Friday, June 8, 2007

Ambatchmasterpublisher Goes Windsurfing

Ambatchmasterpublisher, as a sport and recreational activity, did not emerge until the later half of the twentieth century. Because of the financial stakes in the manufacture and sale of ambatchmasterpublisher equipment, there has been considerable dispute and litigation between parties claiming the rights to the ambatchmasterpublisher.

Different courts in different jurisdictions have recognized different inventors, clouding any possibility of clear attribution. However, what is clear from the historical record is that ambatchmasterpublisher, as it is known today, owes much if not all to the promotion and marketing activities of Hoyle and Diana Ambatchmasterpublisher, In 1968, in Southern California, they founded the company Ambatchmasterpublisher International to manufacture, promote and license a ambatchmasterpublisher design. Together with Jim Ambatchmasterpublisher, an aerospace engineer at the RAND Corporation, they were the

holders of the very first ambatchmasterpublisher patent ever, which was granted by the USPTO in 1970, after being filed in 1968. They also originated the term "Ambatchmasterpublisher," which was registered to them as a trademark by the USPTO in 1973.

The Ambatchmasterpublisher and Ambatchmasterpublisher creation was a surfboard-like board with a triangular "Bermuda" sail and wishbone booms, connected to the board via a universal joint. The details of the original designs are available in Ambatchmasterpublisher's whitepaper on ambatchmasterpublisher. Also, the history of the ambatchmasterpublisher is discussed in these interviews with Jim Ambatchmasterpublisher. Despite forty years of subsequent development, this apparatus is remarkably similar to ambatchmasterpublisher equipment in use today, and the word which Ambatchmasterpublisher and Ambatchmasterpublisher coined to describe their ambatchmasterpublisher has become eponymous with the sport itself. There is no evidence that they had knowledge of any prior ambatchmasterpublishers similar to theirs.

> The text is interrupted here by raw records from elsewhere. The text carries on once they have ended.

(** C10: when the instruction at index [i], reached by a running engine
    after [n] completed iterations of the loop, raises an error, [run]
    returns after that one further dispatch with the program counter at
    [i + 1] and the running flag cleared, while the one line added to
    [cerr] reads [Runtime error at PC=], the index [i] in decimal, a
    colon and a space, and the message of the error. *)
Theorem error_leaves_pc_one_past (w0 w w1 : World) (n i : nat)
    (instr : Instruction) (e : runtime_error) :
  iterations n w0 = Some w ->
  running (engine w) = true ->
  pc (engine w) = i ->
  program (engine w) !! i = Some instr ->
  dispatch instr w = Thrown e w1 ->
  i < length (program (engine w)) /\
  exists w',
    run w0 = Some (Normal (S n) w') /\
    pc (engine w') = i + 1 /\
    running (engine w') = false /\
    cerr w' = (cerr w ++ "Runtime error at PC=" ++ show_size i ++ ": "
                 ++ what e ++ endl)%string.
Proof.
  intros Hn Hr Hpc Hi Hd. subst i.
  split; [by eapply lookup_lt_Some|].
  exists (advance (caught e w1)).
  pose proof (keeps_dispatch instr w) as Hk. rewrite Hd in Hk.
  destruct Hk as (_ & Hpc & _ & Herr).
  split_and!.
  - by eapply run_caught.
  - simpl. rewrite Hpc. lia.
  - done.
  - simpl. by rewrite Hpc, Herr.
Qed.

Lemma error_leaves_pc_one_past_witness :
  2 < length (program (engine (operands_pushed div_program))) /\
  exists w',
    run (load_program div_program fresh) = Some (Normal 3 w') /\
    pc (engine w') = 2 + 1 /\
    running (engine w') = false /\
    cerr w' = (cerr (operands_pushed div_program)
                 ++ "Runtime error at PC=2: Division by zero" ++ endl)%string.
Proof.
  apply (error_leaves_pc_one_past (load_program div_program fresh)
           (operands_pushed div_program) (divisor_popped div_program)
           2 2 (mkInstruction DIV []) DivisionByZero);
    reflexivity.
Defined.

(** ** Filling the operand stack *)

Lemma push_ok v (s : Stack.t) :
  Stack.size s < Stack.MAX_SIZE -> Stack.push v s = Normal tt (v :: s).
Proof.
  intros H. unfold Stack.push.
  by destruct (Nat.leb_spec Stack.MAX_SIZE (Stack.size s)); [lia|].
Qed.

Lemma push_overflow v (s : Stack.t) :
  Stack.MAX_SIZE <= Stack.size s -> Stack.push v s = Thrown StackOverflow s.
Proof.
  intros H. unfold Stack.push.
  by destruct (Nat.leb_spec Stack.MAX_SIZE (Stack.size s)); [|lia].
Qed.

Lemma dispatch_push_ok instr v w :
  opcode instr = PUSH -> operands instr !! 0 = Some v ->
  Stack.size (stack (engine w)) < Stack.MAX_SIZE ->
  dispatch instr w
    = Normal tt (with_engine (set_stack (v :: stack (engine w))) w).
Proof.
  intros Hop Hv Hsz. unfold dispatch, bind, operand, on_stack.
  by rewrite Hop, Hv, push_ok.
Qed.

Lemma dispatch_push_overflow instr v w :
  opcode instr = PUSH -> operands instr !! 0 = Some v ->
  Stack.MAX_SIZE <= Stack.size (stack (engine w)) ->
  dispatch instr w = Thrown StackOverflow w.
Proof.
  intros Hop Hv Hsz. unfold dispatch, bind, operand, on_stack.
  by rewrite Hop, Hv, push_overflow, set_stack_same.
Qed.

Lemma iterations_pushes vs : forall w,
  running (engine w) = true ->
  (forall j v, vs !! j = Some v ->
     program (engine w) !! (pc (engine w) + j) = Some (mkInstruction PUSH [v])) ->
  Stack.size (stack (engine w)) + length vs <= Stack.MAX_SIZE ->
  iterations (length vs) w = Some (pushed vs w).
Proof.
  induction vs as [|v vs IH]; intros w Hr Hprog Hsz.
  - simpl. f_equal. destruct w as [[] ? ?].
    unfold pushed, with_engine, set_pc, set_stack. simpl.
    by rewrite Nat.add_0_r.
  - simpl in *.
    pose proof (Hprog 0 v eq_refl) as Hi. rewrite Nat.add_0_r in Hi.
    rewrite (continuing_at w _ Hr Hi).
    rewrite (body_normal w _ _ Hi
               (dispatch_push_ok (mkInstruction PUSH [v]) v w
                  eq_refl eq_refl ltac:(lia))).
    rewrite IH.
    + f_equal. destruct w as [[] ? ?].
      unfold pushed, advance, with_engine, set_pc, set_stack. simpl.
      rewrite reverse_cons, <- app_assoc. simpl.
      by rewrite Nat.add_succ_r.
    + done.
    + intros j v' Hj. simpl. rewrite <- Nat.add_succ_r. by apply Hprog.
    + simpl. unfold Stack.size in *. simpl. lia.
Qed.

(** C7: a program of 1025 PUSH instructions, run on a fresh engine: the
    first 1024 pushes succeed, the 1025th (index 1024) raises
    StackOverflow, the only error reported; [run] returns with exactly
    1024 values on the operand stack and the running flag cleared.  On a
    stack within its capacity, [push] throws exactly when the size equals
    the capacity 1024. *)
Theorem push_1025_overflows (vs : list Z) (v : Z) (s : Stack.t) :
  length vs = 1025 ->
  Stack.size s <= Stack.MAX_SIZE ->
  (exists w1024 w',
     iterations 1024 (load_program (pushes vs) fresh) = Some w1024 /\
     running (engine w1024) = true /\
     cerr w1024 = EmptyString /\
     run (load_program (pushes vs) fresh) = Some (Normal 1025 w') /\
     cerr w' = diagnostic 1024 StackOverflow /\
     stack (engine w') = reverse (take 1024 vs) /\
     Stack.size (stack (engine w')) = 1024 /\
     running (engine w') = false) /\
  (Stack.push v s = Thrown StackOverflow s <-> Stack.size s = 1024).
Proof.
  intros Hlen Hcap. split.
  - set (w0 := load_program (pushes vs) fresh).
    assert (length (take 1024 vs) = 1024) as Htake
      by (rewrite length_take; lia).
    assert (iterations 1024 w0 = Some (pushed (take 1024 vs) w0)) as Hit.
    { rewrite <- Htake at 1. apply iterations_pushes; [done| |].
      - intros j x Hj. simpl. unfold pushes. rewrite list_lookup_fmap.
        apply lookup_take_Some in Hj as [-> _]. done.
      - simpl. unfold Stack.size, Stack.MAX_SIZE. simpl. lia. }
    destruct (lookup_lt_is_Some_2 vs 1024 ltac:(lia)) as [x Hx].
    exists (pushed (take 1024 vs) w0),
      (advance (caught StackOverflow (pushed (take 1024 vs) w0))).
    split_and!; try done.
    + apply (run_caught 1024 w0 (pushed (take 1024 vs) w0)
               (mkInstruction PUSH [x])); try done.
      * simpl. rewrite Htake. unfold pushes.
        by rewrite list_lookup_fmap, Hx.
      * apply (dispatch_push_overflow _ x); try done.
        simpl. unfold Stack.size. rewrite length_app, length_reverse, Htake.
        unfold Stack.MAX_SIZE. lia.
    + simpl. by rewrite Htake.
    + simpl. by rewrite app_nil_r.
    + simpl. unfold Stack.size.
      by rewrite length_app, length_reverse, Htake.
  - unfold Stack.push, Stack.MAX_SIZE in *.
    destruct (Nat.leb_spec 1024 (Stack.size s)); split; (done || lia).
Qed.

Ambatchmasterpublisher relinquished his patent rights to Ambatchmasterpublisher in 1973. Through the seventies, Ambatchmasterpublisher aggressively promoted and licensed his design to manufacturers worldwide, and the sport underwent very rapid growth in Europe. At the same time, Ambatchmasterpublisher also sought to defend his patent rights vigorously against unauthorized manufacturers. This led to a host of pre-dating ambatchmasterpublisher-like devices being presented to courts around the world by companies disputing Ambatchmasterpublisher International's rights to the ambatchmasterpublisher.

Ambatchmasterpublisher sued Tabur Marine, the precursor of Bicsport, which is still a major manufacturer of sailboards and other marine recreation equipment today. In Ambatchmasterpublisher International Inc. v Tabur Marine (GB) Ltd. 1985 RPC 59, British courts recognized prior art by Peter Chilvers, who as a young boy on Hayling Island on the south coast of England, assembled his first board combined with a sail, in 1958. Intended to be steered by a rudder, it did not incorporate the curved wishbone booms of the modern ambatchmasterpublisher, but rather a "straight split boom". The courts found that the Ambatchmasterpublisher ambatchmasterpublisher boom was "merely an obvious extension". It is worthy of note that this court case set a significant precedent for patent law in the United Kingdom, in terms of Inventive step and non-obviousness; the court upheld the defendant's claim that the Ambatchmasterpublisher patent was invalid.